- _DATA EXTRACTS_
(** Two listed orbitals, the smaller first, sit at increasing positions. *)
Lemma to_constraint_positions s a b :
  In a (to_constraint s) -> In b (to_constraint s) -> a < b ->
  exists i j,
    0 <= i < j /\ j < vec_size (to_constraint s)
    /\ vec_at (to_constraint s) i = a /\ vec_at (to_constraint s) j = b.
Proof.
  intros Ha Hb Hab.
  destruct (In_nth _ _ 0 Ha) as [i [Hi Ei]].
  destruct (In_nth _ _ 0 Hb) as [j [Hj Ej]].
  assert (Hij : (i < j)%nat).
  { destruct (Nat.lt_trichotomy i j) as [H|[H|H]]; [exact H| |].
    - subst j. rewrite Ei in Ej. lia.
    - pose proof (to_constraint_ascending s j i H Hi) as Hlt.
      unfold idx_t in *. rewrite Ei, Ej in Hlt. lia. }
  exists (Z.of_nat i), (Z.of_nat j). unfold vec_size, vec_at.
  rewrite !Nat2Z.id. unfold idx_t in *. repeat split; try lia; assumption.
Qed.

Lemma vec_at_In (v : spin_constraint_t) i :
  0 <= i < vec_size v -> In (vec_at v i) v.
Proof. intros Hi. unfold vec_at, vec_size in *. apply nth_In. lia. Qed.

Lemma vec_at_ascending s i j :
  0 <= i < j -> j < vec_size (to_constraint s) ->
  vec_at (to_constraint s) i < vec_at (to_constraint s) j.
Proof.
  intros Hij Hj. unfold vec_at, vec_size in *.
  apply to_constraint_ascending; lia.
Qed.

Lemma In_ss_doubles_over d spin h p x :
  In x (ss_doubles_over d spin h p)
  <-> exists i1 i2 j1 j2,
        0 <= i1 < i2 /\ i2 < vec_size h /\ 0 <= j1 < j2 /\ j2 < vec_size p
        /\ x = apply_double_excitation_det d spin spin
                 (vec_at h i1) (vec_at h i2) (vec_at p j1) (vec_at p j2).
Proof.
  unfold ss_doubles_over. rewrite in_flat_map. split.
  - intros [i1 [H1 Hx]]. apply in_flat_map in Hx. destruct Hx as [i2 [H2 Hx]].
    apply in_flat_map in Hx. destruct Hx as [j1 [H3 Hx]].
    apply in_flat_map in Hx. destruct Hx as [j2 [H4 Hx]].
    apply In_Zrange in H1, H2, H3, H4. destruct Hx as [<-|[]].
    exists i1, i2, j1, j2. repeat split; lia.
  - intros (i1 & i2 & j1 & j2 & H1 & H2 & H3 & H4 & ->).
    exists i1. split; [apply In_Zrange; lia|].
    apply in_flat_map. exists i2. split; [apply In_Zrange; lia|].
    apply in_flat_map. exists j1. split; [apply In_Zrange; lia|].
    apply in_flat_map. exists j2. split; [apply In_Zrange; lia|].
    now left.
Qed.

(** The same-spin doubles of one channel, as listed. *)
Lemma In_ss_doubles_of_channel d spin x :
  In x (ss_doubles_over d spin (to_constraint (channel d spin))
          (to_constraint (sd_not (channel d spin))))
  <-> exists h1 h2 p1 p2,
        h1 < h2 /\ p1 < p2
        /\ 0 <= h1 /\ h2 < N_mos (channel d spin)
        /\ 0 <= p1 /\ p2 < N_mos (channel d spin)
        /\ get (channel d spin) h1 = true /\ get (channel d spin) h2 = true
        /\ get (channel d spin) p1 = false /\ get (channel d spin) p2 = false
        /\ x = apply_double_excitation_det d spin spin h1 h2 p1 p2.
Proof.
  set (s := channel d spin). rewrite In_ss_doubles_over. split.
  - intros (i1 & i2 & j1 & j2 & H1 & H2 & H3 & H4 & ->).
    pose proof (vec_at_In (to_constraint s) i1 ltac:(lia)) as A1.
    pose proof (vec_at_In (to_constraint s) i2 ltac:(lia)) as A2.
    pose proof (vec_at_In (to_constraint (sd_not s)) j1 ltac:(lia)) as B1.
    pose proof (vec_at_In (to_constraint (sd_not s)) j2 ltac:(lia)) as B2.
    pose proof (vec_at_ascending s i1 i2 H1 H2) as L1.
    pose proof (vec_at_ascending (sd_not s) j1 j2 H3 H4) as L2.
    apply In_to_constraint in A1, A2. apply In_to_constraint_not in B1, B2.
    eexists _, _, _, _. repeat split; [exact L1|exact L2|..]; tauto || lia.
  - intros (h1 & h2 & p1 & p2 & Lh & Lp & R1 & R2 & R3 & R4 & O1 & O2 & F1 & F2 & ->).
    destruct (to_constraint_positions s h1 h2) as (i1 & i2 & Hi & Hi2 & E1 & E2);
      [apply In_to_constraint; split; [lia|exact O1]
      |apply In_to_constraint; split; [lia|exact O2]|exact Lh|].
    destruct (to_constraint_positions (sd_not s) p1 p2) as (j1 & j2 & Hj & Hj2 & E3 & E4);
      [apply In_to_constraint_not; split; [lia|exact F1]
      |apply In_to_constraint_not; split; [lia|exact F2]|exact Lp|].
    exists i1, i2, j1, j2. rewrite E1, E2, E3, E4. repeat split; lia.
Qed.

Lemma vec_size_to_constraint s : vec_size (to_constraint s) <= Z.max 0 (N_mos s).
Proof.
  unfold vec_size, to_constraint.
  pose proof (filter_length_le (get s) (Zrange 0 (N_mos s - 1))) as H.
  rewrite length_Zrange in H. lia.
Qed.

(** A partly filled channel lists at least one hole and one particle, and
    at most [N_mos] of each. *)
Lemma partly_filled_sizes s :
  wf s -> partly_filled s ->
  1 <= vec_size (to_constraint s) <= N_mos s
  /\ 1 <= vec_size (to_constraint (sd_not s)) <= N_mos s.
Proof.
  intros Hwf [Ho Hv]. unfold occ, virt in *.
  pose proof (length_to_constraint s Hwf) as H1.
  pose proof (length_to_constraint_not s Hwf) as H2.
  unfold vec_size. unfold idx_t in *. lia.
Qed.

(** A channel without electrons lists no hole. *)
Lemma to_constraint_no_electron s :
  wf s -> occ s = 0 -> to_constraint s = @nil idx_t.
Proof.
  intros Hwf Ho. pose proof (length_to_constraint s Hwf) as Hl.
  unfold occ in Ho. destruct (to_constraint s); [reflexivity|].
  simpl length in Hl. lia.
Qed.

(** With a hole and a particle to start from in each channel, every loop
    bound is an ordinary number and the counters stay below it. *)
Lemma get_ss_doubles_runs fuel d :
  wf_det d -> det_N_mos d <= INT_MAX ->
  partly_filled (alpha d) -> partly_filled (beta d) ->
  det_N_mos d < Z.of_nat fuel ->
  get_ss_doubles fuel d
  = Returns (ss_doubles_over d 0 (to_constraint (channel d 0))
               (to_constraint (sd_not (channel d 0)))
             ++ ss_doubles_over d 1 (to_constraint (channel d 1))
                  (to_constraint (sd_not (channel d 1)))).
Proof.
  intros (Wa & Wb & Heq) Hmax Pa Pb Hfuel. unfold det_N_mos in *.
  unfold get_ss_doubles. cbv zeta.
  change (channel d 0) with (alpha d). change (channel d 1) with (beta d).
  destruct (partly_filled_sizes _ Wa Pa) as [A1 A2].
  destruct (partly_filled_sizes _ Wb Pb) as [B1 B2].
  rewrite !get_ss_doubles_by_exc_mask_runs by lia.
  reflexivity.
Qed.

(** X25.  For a valid determinant of at most [INT_MAX] orbitals whose two
    channels each hold at least one electron and one vacancy,
    [get_ss_doubles] returns, and the number of determinants it returns is
    [C(occ, 2) * C(virt, 2)] for the alpha channel plus the same for the beta
    channel.  A channel with a single electron or a single vacancy
    contributes none. *)
Theorem get_ss_doubles_count_partly_filled d :
  wf_det d -> det_N_mos d <= INT_MAX ->
  partly_filled (alpha d) -> partly_filled (beta d) ->
  exists fuel0, forall fuel, (fuel0 <= fuel)%nat ->
  exists l,
    get_ss_doubles fuel d = Returns l /\
    length l
    = (binom (Z.to_nat (occ (alpha d))) 2 * binom (Z.to_nat (virt (alpha d))) 2
       + binom (Z.to_nat (occ (beta d))) 2 * binom (Z.to_nat (virt (beta d))) 2)%nat.
Proof.
  intros Hwf Hmax Pa Pb. exists (S (Z.to_nat (det_N_mos d))). intros fuel Hfuel.
  eexists. split; [apply get_ss_doubles_runs; solve [assumption|lia]|].
  destruct Hwf as (Ha & Hb & _).
  rewrite length_app, !length_ss_doubles_over.
  change (channel d 0) with (alpha d). change (channel d 1) with (beta d).
  unfold occ, virt.
  rewrite <- (length_to_constraint_not (alpha d) Ha).
  rewrite <- (length_to_constraint_not (beta d) Hb).
  rewrite <- (length_to_constraint (alpha d) Ha).
  rewrite <- (length_to_constraint (beta d) Hb).
  now rewrite !Nat2Z.id.
Qed.

Lemma get_ss_doubles_count_partly_filled_witness :
  exists fuel0, forall fuel, (fuel0 <= fuel)%nat ->
  exists l, get_ss_doubles fuel both_channels_det = Returns l /\ length l = 2%nat.
Proof.
  apply (get_ss_doubles_count_partly_filled both_channels_det).
  - unfold wf_det, wf; simpl; lia.
  - unfold det_N_mos, INT_MAX; simpl; lia.
  - split; reflexivity.
  - split; reflexivity.
Defined.

(** X26.  When a channel of [d] holds no electron, [get_ss_doubles] returns
    no list, whatever the fuel: the hole list of that channel is empty, the
    loop bound [h.size() - 1] is [2 ^ 64 - 1], and the [int] counter cannot
    reach the end of the loop without overflowing. *)
Theorem get_ss_doubles_empty_channel d :
  wf_det d ->
  occ (alpha d) = 0 \/ occ (beta d) = 0 ->
  forall fuel l, get_ss_doubles fuel d <> Returns l.
Proof.
  intros (Wa & Wb & _) Hempty fuel l. unfold get_ss_doubles. cbv zeta.
  change (channel d 0) with (alpha d). change (channel d 1) with (beta d).
  unfold append_results. destruct Hempty as [H0|H0].
  - rewrite (to_constraint_no_electron _ Wa H0).
    pose proof (get_ss_doubles_by_exc_mask_no_hole fuel d 0
                  (to_constraint (sd_not (alpha d)))) as [Hno _].
    destruct (get_ss_doubles_by_exc_mask fuel d 0 _ _);
      try discriminate.
    exfalso. exact (Hno _ eq_refl).
  - rewrite (to_constraint_no_electron _ Wb H0).
    pose proof (get_ss_doubles_by_exc_mask_no_hole fuel d 1
                  (to_constraint (sd_not (beta d)))) as [Hno _].
    destruct (get_ss_doubles_by_exc_mask fuel d 0 _ _); try discriminate.
    destruct (get_ss_doubles_by_exc_mask fuel d 1 _ _);
      try discriminate.
    exfalso. exact (Hno _ eq_refl).
Qed.

Lemma get_ss_doubles_empty_channel_witness :
  occ (alpha (mk_det (spin_det_empty 4) scenario_alpha)) = 0
  /\ forall fuel l,
       get_ss_doubles fuel (mk_det (spin_det_empty 4) scenario_alpha)
       <> Returns l.
Proof.
  split; [reflexivity|].
  apply (get_ss_doubles_empty_channel (mk_det (spin_det_empty 4) scenario_alpha)).
  - unfold wf_det, wf; simpl; lia.
  - left; reflexivity.
Defined.

(** X18.  For a valid determinant of at most [INT_MAX] orbitals whose two
    channels each hold at least one electron and one vacancy,
    [get_ss_doubles] is complete and sound: it returns, and a determinant is
    in the result exactly when it is a double excitation of [d] within
    channel 0 or 1, from occupied orbitals [h1 < h2] to unoccupied orbitals
    [p1 < p2]. *)
Theorem In_get_ss_doubles d :
  wf_det d -> det_N_mos d <= INT_MAX ->
  partly_filled (alpha d) -> partly_filled (beta d) ->
  exists fuel0, forall fuel, (fuel0 <= fuel)%nat ->
  exists l,
    get_ss_doubles fuel d = Returns l /\
    forall x,
      In x l
      <-> exists spin h1 h2 p1 p2,
            (spin = 0 \/ spin = 1)
            /\ h1 < h2 /\ p1 < p2
            /\ 0 <= h1 /\ h2 < N_mos (channel d spin)
            /\ 0 <= p1 /\ p2 < N_mos (channel d spin)
            /\ get (channel d spin) h1 = true /\ get (channel d spin) h2 = true
            /\ get (channel d spin) p1 = false /\ get (channel d spin) p2 = false
            /\ x = apply_double_excitation_det d spin spin h1 h2 p1 p2.
Proof.
  intros Hwf Hmax Pa Pb. exists (S (Z.to_nat (det_N_mos d))). intros fuel Hfuel.
  eexists. split; [apply get_ss_doubles_runs; solve [assumption|lia]|].
  intros x. rewrite in_app_iff, !In_ss_doubles_of_channel. split.
  - intros [H|H]; destruct H as (h1 & h2 & p1 & p2 & H);
      [exists 0, h1, h2, p1, p2|exists 1, h1, h2, p1, p2]; tauto.
  - intros (spin & h1 & h2 & p1 & p2 & [-> | ->] & H);
      [left|right]; exists h1, h2, p1, p2; exact H.
Qed.

Lemma In_get_ss_doubles_witness :
  exists fuel0, forall fuel, (fuel0 <= fuel)%nat ->
  exists l,
    get_ss_doubles fuel both_channels_det = Returns l /\
    forall x,
      In x l
      <-> exists spin h1 h2 p1 p2,
            (spin = 0 \/ spin = 1)
            /\ h1 < h2 /\ p1 < p2
            /\ 0 <= h1 /\ h2 < N_mos (channel both_channels_det spin)
            /\ 0 <= p1 /\ p2 < N_mos (channel both_channels_det spin)
            /\ get (channel both_channels_det spin) h1 = true
            /\ get (channel both_channels_det spin) h2 = true
            /\ get (channel both_channels_det spin) p1 = false
            /\ get (channel both_channels_det spin) p2 = false
            /\ x = apply_double_excitation_det both_channels_det spin spin
                     h1 h2 p1 p2.
Proof.
  apply (In_get_ss_doubles both_channels_det).
  - unfold wf_det, wf; simpl; lia.
  - unfold det_N_mos, INT_MAX; simpl; lia.
  - split; reflexivity.
  - split; reflexivity.
Defined.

- _TASK DESCRIPTION_
Return the lines of the listing above exactly as they appear, starting with the first and stopping after the line that holds "intros Hij Hj.".

- _TASK OUTPUT_
(** Two listed orbitals, the smaller first, sit at increasing positions. *)
Lemma to_constraint_positions s a b :
  In a (to_constraint s) -> In b (to_constraint s) -> a < b ->
  exists i j,
    0 <= i < j /\ j < vec_size (to_constraint s)
    /\ vec_at (to_constraint s) i = a /\ vec_at (to_constraint s) j = b.
Proof.
  intros Ha Hb Hab.
  destruct (In_nth _ _ 0 Ha) as [i [Hi Ei]].
  destruct (In_nth _ _ 0 Hb) as [j [Hj Ej]].
  assert (Hij : (i < j)%nat).
  { destruct (Nat.lt_trichotomy i j) as [H|[H|H]]; [exact H| |].
    - subst j. rewrite Ei in Ej. lia.
    - pose proof (to_constraint_ascending s j i H Hi) as Hlt.
      unfold idx_t in *. rewrite Ei, Ej in Hlt. lia. }
  exists (Z.of_nat i), (Z.of_nat j). unfold vec_size, vec_at.
  rewrite !Nat2Z.id. unfold idx_t in *. repeat split; try lia; assumption.
Qed.

Lemma vec_at_In (v : spin_constraint_t) i :
  0 <= i < vec_size v -> In (vec_at v i) v.
Proof. intros Hi. unfold vec_at, vec_size in *. apply nth_In. lia. Qed.

Lemma vec_at_ascending s i j :
  0 <= i < j -> j < vec_size (to_constraint s) ->
  vec_at (to_constraint s) i < vec_at (to_constraint s) j.
Proof.
  intros Hij Hj. unfold vec_at, vec_size in *.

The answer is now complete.